– А сколько языков ты знаешь?
– Ну, немецкий мой родной, французский я учил с детства, в гимназии вторым языком был английский. Немного знаю румынский и идиш, это папа меня учил в последний год, когда я не мог ходить в школу, а он работать. Еще умею читать на русском. Слов знаю мало, но со словарем разбираюсь. В библиотеке мало людей, знающих больше двух языков. Поэтому меня взяли, но надо, конечно, учиться дальше.
– А я знаю только шведский. Ну, школьный немецкий еще.
– А второй школьный язык у тебя есть?
– Французский. Но это так, для зачета. Не понимаю и не говорю. Мне вообще языки не даются. И не только языки. Я руками любую работу могу сделать, а головой – нет.

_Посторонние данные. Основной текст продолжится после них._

(* ===== verification/ReplayTool.v ===== *)
(** * The replay tool: the commands of [fxp-replay]

    What the tool does with a bundle: [execute] of replay_cli.rs for verify, diff,
    timeline, explain and export, [execute] and [save] of replay_cli/report/mod.rs
    for report, and the exit codes of [run] where no resource limit is asked for. *)

From S2P Require Import Prelude BTree Text Bytes Json Order Session SymbolConfig Proto Reports EventLog Canonical Digest Trace Recording Journal Bundle.
From Stdlib Require Import Ascii.
From S2P Require Import ReplayCli Report.

Local Open Scope string_scope.
Local Open Scope Z_scope.

(** ** Definitions *)

(** *** Saving a report *)

(** What the operating system says of a path: the canonical components of a
    directory, whether a path names a directory, the process and the clock. *)
Class Host := {
  canonicalize : bool * list string -> result (list string) string;
  is_directory : string -> bool;
  process_id : Z;
  subsec_nanos : Z -> Z;
}.

(** The errors a file operation may meet, by what it says; a write stops after
    some of the bytes. *)
Record Faults : Type := mkFaults {
  ft_create : option string;
  ft_write : option (nat * string);
  ft_rename : option string;
  ft_remove : bool;
}.

Definition no_faults : Faults := mkFaults None None None false.

Definition exists_text : string := "File exists".
Definition directory_text : string := "Is a directory".

Definition path_text (parts : list string) : string := "/" ++ join_with "/" parts.

(** [Path::parent], or the current directory. *)
Definition parent_of (path : string) : bool * list string :=
  let '(root, parts) := path_parts path in
  match removelast parts with
  | [] => if root && negb (is_nil parts) then (true, []) else (false, ["."])
  | parts => (root, parts)
  end.

(** The entry of a path in its canonical directory. *)
Definition entry_in (parent : list string) (path : string) : string := path_text (parent ++ [default "" (last (path_parts path).2)])%list.

Fixpoint starts_with (path base : list string) : bool :=
  match base, path with
  | [], _ => true
  | b :: base, p :: path => String.eqb p b && starts_with path base
  | _ :: _, [] => false
  end.

Definition fs_remove (name : string) (fs : Fs) : Fs := mkFs (fs_files fs) (delete name (fs_dir fs)) (fs_durable fs).

Section save.
Context `{!Host}.

Definition temp_name (parent : list string) (attempt : Z) : string :=
  let name := ".fxp-report-" ++ print_dec process_id ++ "-" ++ print_dec (subsec_nanos attempt) ++ "-" ++ print_dec attempt ++ ".tmp" in
  path_text (parent ++ [name])%list.

Definition cannot_write (path why : string) : string := "cannot write " ++ path ++ ": " ++ why.

Definition already_exists (path : string) : string := path ++ " already exists; choose another path or pass --force".

(** The loop that opens a new file: attempts 0 to 16 at a temporary name where the
    report replaces one, the report's own name otherwise. *)
Fixpoint open_target (fuel : nat) (f : Faults) (found : bool) (parent : list string) (path : string) (attempt : Z) (fs : Fs) : outcome (result (string * Fs) string) :=
  match fuel with
  | O => OutOfFuel
  | S fuel =>
    let target := if found then temp_name parent attempt else entry_in parent path in
    match ft_create f with
    | Some why => Done (Err (cannot_write path why))
    | None =>
      match fs_step (CreateNew target) fs with
      | Some fs => Done (Ok (target, fs))
      | None =>
        if found && (attempt <? 16) then open_target fuel f found parent path (attempt + 1) fs
        else if negb found then Done (Err (already_exists path))
        else Done (Err (cannot_write path exists_text))
      end
    end
  end.

(** [remove_file], whose error is ignored. *)
Definition clean_up (f : Faults) (target : string) (fs : Fs) : Fs := if ft_remove f then fs else fs_remove target fs.

Definition write_target (f : Faults) (target : string) (bytes : list Z) (fs : Fs) : result Fs string * Fs :=
  match ft_write f with
  | Some (k, why) => (Err why, default fs (fs_step (WriteAll target (take k bytes)) fs))
  | None =>
    let fs := default fs (fs_step (WriteAll target bytes) fs) in
    let fs := default fs (fs_step (SyncFile target) fs) in
    (Ok fs, fs)
  end.
(* ===== verification/ReportSave.v ===== *)
(** * Writing a report: [save] of replay_cli/report/mod.rs

    A report never lands in the bundle, never replaces a file unless told to, and
    whatever fails on the way, the file that was there before is still there. *)

From S2P Require Import Prelude BTree Text Bytes Json Digest Trace Recording BundleFiles Bundle ReplayCli Report ReplayTool.

Local Open Scope string_scope.
Local Open Scope Z_scope.

(** ** Definitions *)

Definition is_err {A B : Type} (r : result A B) : bool := match r with Ok _ => false | Err _ => true end.

(** What saving [bytes] as [entry] may leave. *)
Record saved (entry : string) (bytes : list Z) (res : result unit string) (fs fs' : Fs) : Prop := {
  sv_wf : fs_wf fs';
  sv_done : res = Ok tt -> fs_read entry fs' = Some bytes;
  sv_failed : is_err res = true -> is_Some (fs_dir fs !! entry) -> fs_read entry fs' = fs_read entry fs;
  sv_crash found : is_Some (fs_dir fs !! entry) -> crashed fs' entry found -> found = Some bytes \/ crashed fs entry found;
  sv_others name : name <> entry -> is_Some (fs_dir fs !! name) -> fs_read name fs' = fs_read name fs /\ keeps name fs fs';
}.

(** ** The states on the way *)

Section states.
Context (fs : Fs) (Hwf : fs_wf fs) (target : string) (Hnew : fs_dir fs !! target = None).

Abbreviation n := (length (fs_files fs)).

Definition opened (f : File) : Fs := mkFs (fs_files fs ++ [f])%list (<[target := n]> (fs_dir fs)) (fs_durable fs).
Definition removed (f : File) : Fs := mkFs (fs_files fs ++ [f])%list (delete target (<[target := n]> (fs_dir fs))) (fs_durable fs).
Definition replaced (entry : string) (f : File) : Fs :=
  mkFs (fs_files fs ++ [f])%list (<[entry := n]> (delete target (<[target := n]> (fs_dir fs)))) (fs_durable fs).

Lemma read_appended name f dir : is_Some (fs_dir fs !! name) -> dir !! name = fs_dir fs !! name ->
  fs_read name (mkFs (fs_files fs ++ [f])%list dir (fs_durable fs)) = fs_read name fs /\ keeps name fs (mkFs (fs_files fs ++ [f])%list dir (fs_durable fs)).
Proof using Hwf.
  intros [m Hm] Hd. split.
  - unfold fs_read, fs_lookup. simpl. rewrite Hd, Hm. simpl. rewrite lookup_app_l; [done|]. apply (Hwf name). auto.
  - apply appended_keeps; rewrite ?Hd; auto.
Qed.

Lemma read_new name f dir : dir !! name = Some n -> fs_read name (mkFs (fs_files fs ++ [f])%list dir (fs_durable fs)) = Some (f_written f).
Proof. intros Hd. unfold fs_read, fs_lookup. simpl. rewrite Hd. simpl. by rewrite lookup_app_r, Nat.sub_diag by lia. Qed.

Lemma not_target name : is_Some (fs_dir fs !! name) -> target <> name.
Proof using Hnew. intros [m Hm] <-. congruence. Qed.

Lemma kept_opened name : is_Some (fs_dir fs !! name) -> <[target := n]> (fs_dir fs) !! name = fs_dir fs !! name.
Proof using Hnew. intros Hn. by rewrite lookup_insert_ne by (by apply not_target). Qed.

Lemma kept_removed name : is_Some (fs_dir fs !! name) -> delete target (<[target := n]> (fs_dir fs)) !! name = fs_dir fs !! name.
Proof using Hnew. intros Hn. rewrite lookup_delete_ne by (by apply not_target). by apply kept_opened. Qed.

Lemma appended_wf f dir : (forall x m, dir !! x = Some m -> m = n \/ fs_dir fs !! x = Some m) -> fs_wf (mkFs (fs_files fs ++ [f])%list dir (fs_durable fs)).
Proof using Hwf. intros Hd. apply states_wf; [done| |auto]. intros x m Hx. destruct (Hd x m Hx); auto. Qed.

(** A file that was not there, written or not, removed or not. *)
Lemma saved_opened bytes res f : (res = Ok tt -> f_written f = bytes) -> saved target bytes res fs (opened f).
Proof using Hwf Hnew.
  intros Hf. split.
  - apply appended_wf. intros x m. rewrite lookup_insert_Some. naive_solver.
  - intros Hr. unfold opened. rewrite read_new by apply lookup_insert_eq. by rewrite Hf.
  - intros _ [m Hm]. congruence.
  - intros found [m Hm]. congruence.
  - intros name _ Hs. apply read_appended; [done|by apply kept_opened].
Qed.

Lemma removed_wf f : fs_wf (removed f).
Proof using Hwf.
  apply appended_wf. intros x m. rewrite lookup_delete_Some, lookup_insert_Some. naive_solver.
Qed.

(** The temporary file failed: the old one stays. *)
Lemma saved_aside entry bytes e f : saved entry bytes (Err e) fs (opened f) /\ saved entry bytes (Err e) fs (removed f).
Proof using Hwf Hnew.
  assert (forall dir, (forall name, is_Some (fs_dir fs !! name) -> dir !! name = fs_dir fs !! name) -> fs_wf (mkFs (fs_files fs ++ [f])%list dir (fs_durable fs)) ->
    saved entry bytes (Err e) fs (mkFs (fs_files fs ++ [f])%list dir (fs_durable fs))) as H.
  { intros dir Hd Hw. split; [done|done| | |].
    - intros _ Hs. apply read_appended; auto.
    - intros found Hs Hc. right. by apply (read_appended entry f dir); auto.
    - intros name _ Hs. apply read_appended; auto. }
  split; apply H; [apply kept_opened| |apply kept_removed|apply removed_wf].
  apply appended_wf. intros x m. rewrite lookup_insert_Some. naive_solver.
Qed.

(** The temporary file takes the place of the old one. *)
Lemma saved_replaced entry bytes : is_Some (fs_dir fs !! entry) -> saved entry bytes (Ok tt) fs (replaced entry (mkFile bytes (length bytes))).
Proof using Hwf Hnew.
  intros Hs. split.
  - apply appended_wf. intros x m. rewrite lookup_insert_Some, lookup_delete_Some, lookup_insert_Some. naive_solver.
  - intros _. unfold replaced. by rewrite read_new by apply lookup_insert_eq.
  - done.
  - intros found _ (e & He & Hf). simpl in He. rewrite lookup_insert_eq in He. destruct He as [->| ->].
    + left. destruct Hf as (g & k & Hg & Hk & ->). simpl in Hg. rewrite lookup_app_r, Nat.sub_diag in Hg by lia. injection Hg as <-. simpl in *. by rewrite take_ge by lia.
    + right. exists (fs_durable fs !! entry). split; [by right|]. destruct (fs_durable fs !! entry) as [m|] eqn:E; [|done]. simpl in Hf.
      rewrite lookup_app_l in Hf; [done|]. apply (Hwf entry). auto.
  - intros name Hne Hn. apply read_appended; [done|]. rewrite lookup_insert_ne by done. by apply kept_removed.
Qed.

(** *** The operations *)

Lemma create_target : fs_step (CreateNew target) fs = Some (opened (mkFile [] 0)).
Proof using Hnew. cbn [fs_step]. by rewrite Hnew. Qed.

Lemma update_target g f : fs_update target g (opened f) = Some (opened (g f)).
Proof. unfold fs_update, opened. cbn [fs_dir fs_files fs_durable]. rewrite lookup_insert_eq. f_equal. f_equal. apply alter_last. Qed.

Lemma write_target_spec f bytes :
  match write_target f target bytes (opened (mkFile [] 0)) with
  | (Ok _, fs') => fs' = opened (mkFile bytes (length bytes))
  | (Err _, fs') => exists k, fs' = opened (mkFile (take k bytes) 0)
  end.
Proof.
  unfold write_target. cbn [fs_step]. destruct (ft_write f) as [[k why]|]; rewrite update_target; cbn [from_option id]; [by exists k|]. by rewrite update_target.
Qed.

Lemma clean_up_spec f g : clean_up f target (opened g) = opened g \/ clean_up f target (opened g) = removed g.
Proof. unfold clean_up. destruct (ft_remove f); auto. Qed.

Lemma rename_target entry g : fs_step (Rename target entry) (opened g) = Some (replaced entry g).
Proof. cbn [fs_step opened fs_dir fs_files fs_durable]. by rewrite lookup_insert_eq. Qed.
End states.

(** ** Saving *)

Section save.
Context `{!Host}.

(** Seventeen attempts are the most there are. *)
Lemma open_target_spec fuel f found parent path attempt fs : 0 <= attempt <= 16 -> 17 - attempt <= Z.of_nat fuel ->
  exists res, open_target fuel f found parent path attempt fs = Done res /\
    match res with
    | Ok (target, fs') => fs_dir fs !! target = None /\ fs' = opened fs target (mkFile [] 0) /\ (found = false -> target = entry_in parent path)
    | Err _ => True
    end.
Proof.
  revert attempt. induction fuel as [|fuel IH]; intros attempt Ha Hf; [lia|]. cbn [open_target].
  destruct (ft_create f); [by eexists|]. set (target := if found then _ else _). destruct (fs_dir fs !! target) as [m|] eqn:Et.
  - cbn [fs_step]. rewrite Et. destruct (found && (attempt <? 16)) eqn:E; [|by destruct (negb found); eexists].
    apply andb_true_iff in E as [_ E%Z.ltb_lt]. apply IH; lia.
  - rewrite create_target by done. eexists. split; [done|]. split_and!; [done|done|]. by intros ->.
Qed.

Lemma fill_target_spec f found parent path target bytes fs : fs_wf fs -> fs_dir fs !! target = None ->
  (found = false -> target = entry_in parent path) -> (found = true -> is_directory path = false -> is_Some (fs_dir fs !! entry_in parent path)) ->
  let '(res, fs') := fill_target f found parent path target bytes (opened fs target (mkFile [] 0)) in saved (entry_in parent path) bytes res fs fs'.
Proof.
  intros Hwf Hnew Hentry Hfound. unfold fill_target. pose proof (write_target_spec fs target f bytes) as Hw.
  assert (forall e g, saved (entry_in parent path) bytes (Err e) fs (clean_up f target (opened fs target g))) as Hfail.
  { intros e g. destruct (saved_aside fs Hwf target Hnew (entry_in parent path) bytes e g) as [H1 H2]. by destruct (clean_up_spec fs target f g) as [-> | ->]. }
  destruct (write_target f target bytes _) as [[x|why] fs']; [subst fs'|destruct Hw as [k ->]; by apply Hfail].
  destruct found; cbn [negb].
  - destruct (is_directory path) eqn:Ed; [by apply Hfail|]. destruct (ft_rename f); [by apply Hfail|].
    rewrite rename_target. cbn [from_option id]. apply saved_replaced; [done|done|by apply Hfound].
  - rewrite <- Hentry by done. by apply saved_opened.
Qed.

Lemma saved_nothing entry bytes e fs : fs_wf fs -> saved entry bytes (Err e) fs fs.
Proof. intros Hwf. split; try done; [by right|]. intros name _ _. split; [done|apply keeps_refl]. Qed.

Lemma save_spec (f : Faults) (path bundle : string) (bytes : list Z) (force : bool) (fs : Fs) : fs_wf fs ->
  exists res fs', save f path bundle bytes force fs = Done (res, fs') /\
    match canonicalize (parent_of path) with
    | Err _ => is_err res = true /\ fs' = fs
    | Ok parent =>
      saved (entry_in parent path) bytes res fs fs' /\
      (is_Some (fs_dir fs !! entry_in parent path) -> force = false -> is_err res = true /\ fs' = fs) /\
      (forall base, canonicalize (path_parts bundle) = Ok base -> starts_with parent base = true -> is_err res = true /\ fs' = fs)
    end.
Proof.
  intros Hwf. unfold save. destruct (canonicalize (parent_of path)) as [parent|why]; [|by do 2 eexists].
  destruct (canonicalize (path_parts bundle)) as [base|why]; [|by do 2 eexists; split_and!; [done|by apply saved_nothing|done|done]].
  destruct (starts_with parent base) eqn:Eb; [by do 2 eexists; split_and!; [done|by apply saved_nothing|done|done]|].
  set (found := is_directory path || _). destruct (found && negb force) eqn:E; [by do 2 eexists; split_and!; [done|by apply saved_nothing|done|done]|].
  destruct (open_target_spec 17 f found parent path 0 fs) as (res & -> & Hres); [lia|lia|]. cbn [obind].
  assert (forall base', (Ok base : result (list string) string) = Ok base' -> starts_with parent base' = true -> False) as Hin by (intros base' [= <-]; congruence).
  assert (is_Some (fs_dir fs !! entry_in parent path) -> force = false -> False) as Hold.
  { intros Hs ->. subst found. rewrite bool_decide_eq_true_2, orb_true_r in E by done. discriminate. }
  destruct res as [[target fs1]|e]; [|do 2 eexists; split_and!; [done|by apply saved_nothing|by intros ? []%Hold|by intros b' Hb []%(Hin b' Hb)]].
  destruct Hres as (Hnew & -> & Hentry). pose proof (fill_target_spec f found parent path target bytes fs Hwf Hnew Hentry) as Hfill.
  destruct (fill_target _ _ _ _ _ _ _) as [res fs']. exists res, fs'. split_and!; [done| |by intros ? []%Hold|by intros b' Hb []%(Hin b' Hb)].
  apply Hfill. subst found. intros Hf Hd. rewrite Hd in Hf. by apply bool_decide_eq_true in Hf.
Qed.
(** C19: Saving a report always returns. On success the file holds exactly the bytes; on failure an existing report
    reads as before; after a crash at the end an existing report is found old or new, never torn; other existing files are
    never changed; without --force an existing file, and always a path inside the bundle, is refused with no change. *)
Theorem save_safe (f : Faults) (path bundle : string) (bytes : list Z) (force : bool) (fs : Fs) : fs_wf fs ->
  exists res fs', save f path bundle bytes force fs = Done (res, fs') /\
    match canonicalize (parent_of path) with
    | Err _ => is_err res = true /\ fs' = fs
    | Ok parent =>
      saved (entry_in parent path) bytes res fs fs' /\
      (is_Some (fs_dir fs !! entry_in parent path) -> force = false -> is_err res = true /\ fs' = fs) /\
      (forall base, canonicalize (path_parts bundle) = Ok base -> starts_with parent base = true -> is_err res = true /\ fs' = fs)
    end.
Proof. apply save_spec. Qed.
End save.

– Просто ты все время работаешь руками, а если начнешь головой, то все получится.
– Ты хочешь в библиотеке всегда работать?
– Мне там нравится. Но я бы хотел стать музыкантом.
– Играть джаз?
– Нет. Классическую музыку. Я бы хотел играть на гобое в большом оркестре. Но, наверное, уже поздно.
– Поздно – что?
– Учиться на гобое. Чтобы играть профессионально, надо начинать в детстве и играть каждый день. И окончить консерваторию. А я 10 лет не занимался гобоем.
Айна погладила его по руке.
– Не расстраивайся. Ты же можешь брать гобой на прокат. А потом купишь. И ты играешь на кларнете.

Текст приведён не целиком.